■ Exercise instructions ■
Go through the listing below and output exactly the line with "(** URL, state, nonce", the line with "token missing nonce", and each line between; omit the rest.
------
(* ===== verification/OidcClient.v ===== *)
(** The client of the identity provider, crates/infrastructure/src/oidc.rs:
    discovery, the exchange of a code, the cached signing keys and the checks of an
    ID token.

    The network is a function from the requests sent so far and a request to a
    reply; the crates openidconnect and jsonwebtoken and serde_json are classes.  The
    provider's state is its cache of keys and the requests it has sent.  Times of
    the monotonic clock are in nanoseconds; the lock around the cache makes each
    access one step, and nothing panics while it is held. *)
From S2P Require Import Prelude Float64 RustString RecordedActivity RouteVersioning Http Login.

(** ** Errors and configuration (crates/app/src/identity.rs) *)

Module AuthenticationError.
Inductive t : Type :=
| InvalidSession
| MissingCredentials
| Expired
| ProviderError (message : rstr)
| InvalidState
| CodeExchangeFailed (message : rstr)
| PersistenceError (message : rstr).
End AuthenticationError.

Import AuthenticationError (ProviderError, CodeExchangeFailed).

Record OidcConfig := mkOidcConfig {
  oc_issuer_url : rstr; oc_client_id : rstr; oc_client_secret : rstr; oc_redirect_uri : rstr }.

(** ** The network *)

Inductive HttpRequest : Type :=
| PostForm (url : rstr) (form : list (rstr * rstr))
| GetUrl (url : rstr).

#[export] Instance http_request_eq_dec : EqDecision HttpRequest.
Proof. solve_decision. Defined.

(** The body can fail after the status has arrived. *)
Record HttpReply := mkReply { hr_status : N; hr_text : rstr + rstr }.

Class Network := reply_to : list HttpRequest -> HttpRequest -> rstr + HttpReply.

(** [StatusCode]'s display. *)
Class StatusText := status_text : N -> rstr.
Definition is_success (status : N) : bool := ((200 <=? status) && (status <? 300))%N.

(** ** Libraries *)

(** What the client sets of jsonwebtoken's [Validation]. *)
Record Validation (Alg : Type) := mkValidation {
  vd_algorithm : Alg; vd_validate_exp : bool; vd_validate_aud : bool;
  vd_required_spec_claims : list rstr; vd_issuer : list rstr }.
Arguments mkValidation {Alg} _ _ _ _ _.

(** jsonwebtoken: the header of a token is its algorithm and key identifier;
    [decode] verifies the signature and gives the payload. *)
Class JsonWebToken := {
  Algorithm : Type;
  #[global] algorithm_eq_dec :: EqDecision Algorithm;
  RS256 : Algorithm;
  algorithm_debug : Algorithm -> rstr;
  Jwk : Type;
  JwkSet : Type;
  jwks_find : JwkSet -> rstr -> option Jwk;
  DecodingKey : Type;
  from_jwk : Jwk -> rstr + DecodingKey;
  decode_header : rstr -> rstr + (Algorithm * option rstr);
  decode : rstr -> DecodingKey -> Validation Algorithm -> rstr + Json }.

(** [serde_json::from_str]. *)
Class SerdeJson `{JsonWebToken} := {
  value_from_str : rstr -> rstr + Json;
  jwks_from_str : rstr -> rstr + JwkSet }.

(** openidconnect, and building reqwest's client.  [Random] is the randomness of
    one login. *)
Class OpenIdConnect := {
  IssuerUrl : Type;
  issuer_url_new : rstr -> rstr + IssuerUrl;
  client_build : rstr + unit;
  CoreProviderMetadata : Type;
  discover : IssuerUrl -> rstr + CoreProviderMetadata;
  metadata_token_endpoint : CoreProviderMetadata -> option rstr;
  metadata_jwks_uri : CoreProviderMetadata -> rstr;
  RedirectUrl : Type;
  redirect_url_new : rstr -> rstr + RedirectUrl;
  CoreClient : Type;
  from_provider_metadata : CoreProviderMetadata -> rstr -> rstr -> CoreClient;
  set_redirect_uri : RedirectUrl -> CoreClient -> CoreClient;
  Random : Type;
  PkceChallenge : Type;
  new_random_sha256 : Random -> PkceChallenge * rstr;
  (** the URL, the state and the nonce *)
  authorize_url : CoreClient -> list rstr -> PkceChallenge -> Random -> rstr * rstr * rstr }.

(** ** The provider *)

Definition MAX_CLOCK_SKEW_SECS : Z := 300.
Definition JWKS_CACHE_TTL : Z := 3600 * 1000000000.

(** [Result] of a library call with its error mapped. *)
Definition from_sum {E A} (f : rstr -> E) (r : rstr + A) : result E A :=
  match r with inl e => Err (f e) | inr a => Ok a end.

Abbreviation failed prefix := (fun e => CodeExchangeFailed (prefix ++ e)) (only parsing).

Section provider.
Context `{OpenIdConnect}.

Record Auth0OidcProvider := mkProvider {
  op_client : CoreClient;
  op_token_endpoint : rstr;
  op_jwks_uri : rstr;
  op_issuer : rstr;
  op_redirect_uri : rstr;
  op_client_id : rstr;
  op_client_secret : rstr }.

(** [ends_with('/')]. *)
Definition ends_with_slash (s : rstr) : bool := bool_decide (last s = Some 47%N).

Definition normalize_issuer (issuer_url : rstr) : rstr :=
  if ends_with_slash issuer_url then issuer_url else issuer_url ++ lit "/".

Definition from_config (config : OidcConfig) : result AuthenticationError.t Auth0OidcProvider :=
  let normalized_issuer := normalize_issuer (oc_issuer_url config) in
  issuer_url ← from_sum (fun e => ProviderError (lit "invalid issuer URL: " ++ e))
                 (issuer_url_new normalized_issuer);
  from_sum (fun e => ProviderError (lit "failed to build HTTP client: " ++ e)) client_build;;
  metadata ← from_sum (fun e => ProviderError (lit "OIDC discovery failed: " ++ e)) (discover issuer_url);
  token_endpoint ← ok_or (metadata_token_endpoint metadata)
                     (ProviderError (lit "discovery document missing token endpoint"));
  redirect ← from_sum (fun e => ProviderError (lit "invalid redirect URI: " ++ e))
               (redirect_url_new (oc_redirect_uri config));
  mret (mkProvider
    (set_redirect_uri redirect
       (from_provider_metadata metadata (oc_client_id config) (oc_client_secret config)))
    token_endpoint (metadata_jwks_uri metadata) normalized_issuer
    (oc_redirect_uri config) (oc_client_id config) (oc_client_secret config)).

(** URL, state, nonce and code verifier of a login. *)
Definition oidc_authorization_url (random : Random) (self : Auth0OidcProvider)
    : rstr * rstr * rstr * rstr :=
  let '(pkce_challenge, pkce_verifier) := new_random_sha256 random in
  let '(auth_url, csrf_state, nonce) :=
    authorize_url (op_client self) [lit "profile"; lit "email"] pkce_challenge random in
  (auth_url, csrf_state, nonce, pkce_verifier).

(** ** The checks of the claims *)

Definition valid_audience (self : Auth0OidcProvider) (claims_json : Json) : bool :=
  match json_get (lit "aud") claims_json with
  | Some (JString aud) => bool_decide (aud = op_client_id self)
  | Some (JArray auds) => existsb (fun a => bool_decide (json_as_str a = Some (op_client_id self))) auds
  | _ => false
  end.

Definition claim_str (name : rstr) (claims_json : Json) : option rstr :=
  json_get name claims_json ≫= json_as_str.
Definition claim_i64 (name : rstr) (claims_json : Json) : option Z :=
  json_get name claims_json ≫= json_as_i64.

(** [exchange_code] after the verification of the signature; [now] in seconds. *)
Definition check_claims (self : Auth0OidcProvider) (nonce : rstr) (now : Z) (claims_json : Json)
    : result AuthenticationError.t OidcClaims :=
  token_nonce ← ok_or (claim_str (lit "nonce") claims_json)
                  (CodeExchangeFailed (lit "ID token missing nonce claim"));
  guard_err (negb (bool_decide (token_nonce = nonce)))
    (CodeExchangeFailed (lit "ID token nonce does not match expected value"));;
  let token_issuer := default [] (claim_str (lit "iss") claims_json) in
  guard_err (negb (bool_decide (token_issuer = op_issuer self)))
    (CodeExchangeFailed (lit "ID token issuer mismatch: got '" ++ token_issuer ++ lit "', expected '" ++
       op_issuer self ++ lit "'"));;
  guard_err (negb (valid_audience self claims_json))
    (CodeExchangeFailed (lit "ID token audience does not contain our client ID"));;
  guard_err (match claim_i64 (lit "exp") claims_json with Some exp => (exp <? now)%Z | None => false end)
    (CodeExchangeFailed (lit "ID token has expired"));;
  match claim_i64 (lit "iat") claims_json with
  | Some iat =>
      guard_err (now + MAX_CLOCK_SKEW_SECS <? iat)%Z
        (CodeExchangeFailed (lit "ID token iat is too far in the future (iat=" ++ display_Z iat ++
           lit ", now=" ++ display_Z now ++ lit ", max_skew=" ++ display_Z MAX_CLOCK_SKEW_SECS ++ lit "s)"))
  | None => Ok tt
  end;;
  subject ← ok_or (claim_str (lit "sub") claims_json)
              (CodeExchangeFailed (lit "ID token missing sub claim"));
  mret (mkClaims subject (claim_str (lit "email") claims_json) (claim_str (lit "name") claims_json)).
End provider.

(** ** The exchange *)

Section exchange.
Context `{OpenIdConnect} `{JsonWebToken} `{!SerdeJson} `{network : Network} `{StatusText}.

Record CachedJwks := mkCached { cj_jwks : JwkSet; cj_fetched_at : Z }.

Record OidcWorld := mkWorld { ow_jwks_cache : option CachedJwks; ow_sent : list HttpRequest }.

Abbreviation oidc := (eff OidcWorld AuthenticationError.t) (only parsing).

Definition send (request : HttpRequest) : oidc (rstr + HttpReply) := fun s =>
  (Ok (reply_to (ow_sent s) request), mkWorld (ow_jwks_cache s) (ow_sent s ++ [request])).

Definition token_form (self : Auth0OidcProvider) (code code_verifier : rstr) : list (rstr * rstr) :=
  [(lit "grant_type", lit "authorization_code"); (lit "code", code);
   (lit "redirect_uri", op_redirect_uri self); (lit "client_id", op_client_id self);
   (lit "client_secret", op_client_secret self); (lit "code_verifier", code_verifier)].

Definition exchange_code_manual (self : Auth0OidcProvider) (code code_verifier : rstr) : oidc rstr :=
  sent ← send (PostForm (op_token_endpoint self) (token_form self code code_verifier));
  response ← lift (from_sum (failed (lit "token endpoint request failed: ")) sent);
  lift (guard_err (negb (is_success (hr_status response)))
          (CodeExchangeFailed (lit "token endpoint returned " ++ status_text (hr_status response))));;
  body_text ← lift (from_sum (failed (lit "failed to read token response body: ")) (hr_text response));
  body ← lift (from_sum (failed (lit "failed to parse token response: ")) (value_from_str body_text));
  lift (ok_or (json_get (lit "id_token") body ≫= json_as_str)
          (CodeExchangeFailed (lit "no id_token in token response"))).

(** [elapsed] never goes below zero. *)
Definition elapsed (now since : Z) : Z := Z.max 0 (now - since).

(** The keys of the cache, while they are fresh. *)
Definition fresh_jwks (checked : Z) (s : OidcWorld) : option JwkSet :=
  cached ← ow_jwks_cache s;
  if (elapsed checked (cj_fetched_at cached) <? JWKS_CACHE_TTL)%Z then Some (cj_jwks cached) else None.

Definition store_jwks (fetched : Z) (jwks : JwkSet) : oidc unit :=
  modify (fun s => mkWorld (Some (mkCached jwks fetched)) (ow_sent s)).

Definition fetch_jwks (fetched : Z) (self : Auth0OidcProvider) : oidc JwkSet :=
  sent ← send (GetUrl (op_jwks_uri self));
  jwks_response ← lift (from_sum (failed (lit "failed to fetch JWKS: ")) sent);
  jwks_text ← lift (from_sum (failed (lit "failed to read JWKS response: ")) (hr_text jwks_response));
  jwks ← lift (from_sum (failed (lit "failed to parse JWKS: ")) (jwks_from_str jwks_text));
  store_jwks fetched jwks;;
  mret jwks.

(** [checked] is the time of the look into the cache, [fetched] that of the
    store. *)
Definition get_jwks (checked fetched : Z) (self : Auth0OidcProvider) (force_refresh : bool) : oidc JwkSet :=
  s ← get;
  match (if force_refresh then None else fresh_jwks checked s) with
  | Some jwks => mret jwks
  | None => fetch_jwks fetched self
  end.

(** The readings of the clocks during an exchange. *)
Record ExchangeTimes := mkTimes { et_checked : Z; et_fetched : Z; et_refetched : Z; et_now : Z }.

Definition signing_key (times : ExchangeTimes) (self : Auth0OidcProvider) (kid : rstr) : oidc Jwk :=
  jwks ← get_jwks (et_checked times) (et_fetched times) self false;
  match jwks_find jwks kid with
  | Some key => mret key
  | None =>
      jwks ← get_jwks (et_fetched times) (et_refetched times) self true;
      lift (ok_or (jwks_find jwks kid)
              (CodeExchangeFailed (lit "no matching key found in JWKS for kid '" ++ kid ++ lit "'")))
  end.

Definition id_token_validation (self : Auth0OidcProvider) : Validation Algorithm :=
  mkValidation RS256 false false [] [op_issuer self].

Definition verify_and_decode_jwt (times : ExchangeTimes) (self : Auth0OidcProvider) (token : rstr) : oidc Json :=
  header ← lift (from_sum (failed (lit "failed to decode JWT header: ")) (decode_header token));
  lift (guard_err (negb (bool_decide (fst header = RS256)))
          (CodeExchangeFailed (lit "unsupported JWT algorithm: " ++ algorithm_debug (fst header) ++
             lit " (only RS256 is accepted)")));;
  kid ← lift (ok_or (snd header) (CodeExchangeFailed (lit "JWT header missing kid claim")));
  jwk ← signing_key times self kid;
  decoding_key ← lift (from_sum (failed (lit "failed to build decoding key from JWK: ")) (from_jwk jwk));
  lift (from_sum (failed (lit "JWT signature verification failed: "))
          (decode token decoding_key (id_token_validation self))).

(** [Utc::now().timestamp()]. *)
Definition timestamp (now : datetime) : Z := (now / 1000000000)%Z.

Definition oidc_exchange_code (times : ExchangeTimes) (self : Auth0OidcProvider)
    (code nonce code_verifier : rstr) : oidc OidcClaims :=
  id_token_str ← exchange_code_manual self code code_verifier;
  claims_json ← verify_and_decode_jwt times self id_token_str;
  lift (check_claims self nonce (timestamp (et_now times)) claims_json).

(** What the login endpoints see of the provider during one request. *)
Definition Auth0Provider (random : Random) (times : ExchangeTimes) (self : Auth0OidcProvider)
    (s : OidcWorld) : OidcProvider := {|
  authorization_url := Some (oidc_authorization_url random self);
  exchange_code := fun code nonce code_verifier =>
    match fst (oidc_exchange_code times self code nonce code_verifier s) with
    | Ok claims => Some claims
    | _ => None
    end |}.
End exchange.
------
■ Task response ■
(** URL, state, nonce and code verifier of a login. *)
Definition oidc_authorization_url (random : Random) (self : Auth0OidcProvider)
    : rstr * rstr * rstr * rstr :=
  let '(pkce_challenge, pkce_verifier) := new_random_sha256 random in
  let '(auth_url, csrf_state, nonce) :=
    authorize_url (op_client self) [lit "profile"; lit "email"] pkce_challenge random in
  (auth_url, csrf_state, nonce, pkce_verifier).

(** ** The checks of the claims *)

Definition valid_audience (self : Auth0OidcProvider) (claims_json : Json) : bool :=
  match json_get (lit "aud") claims_json with
  | Some (JString aud) => bool_decide (aud = op_client_id self)
  | Some (JArray auds) => existsb (fun a => bool_decide (json_as_str a = Some (op_client_id self))) auds
  | _ => false
  end.

Definition claim_str (name : rstr) (claims_json : Json) : option rstr :=
  json_get name claims_json ≫= json_as_str.
Definition claim_i64 (name : rstr) (claims_json : Json) : option Z :=
  json_get name claims_json ≫= json_as_i64.

(** [exchange_code] after the verification of the signature; [now] in seconds. *)
Definition check_claims (self : Auth0OidcProvider) (nonce : rstr) (now : Z) (claims_json : Json)
    : result AuthenticationError.t OidcClaims :=
  token_nonce ← ok_or (claim_str (lit "nonce") claims_json)
                  (CodeExchangeFailed (lit "ID token missing nonce claim"));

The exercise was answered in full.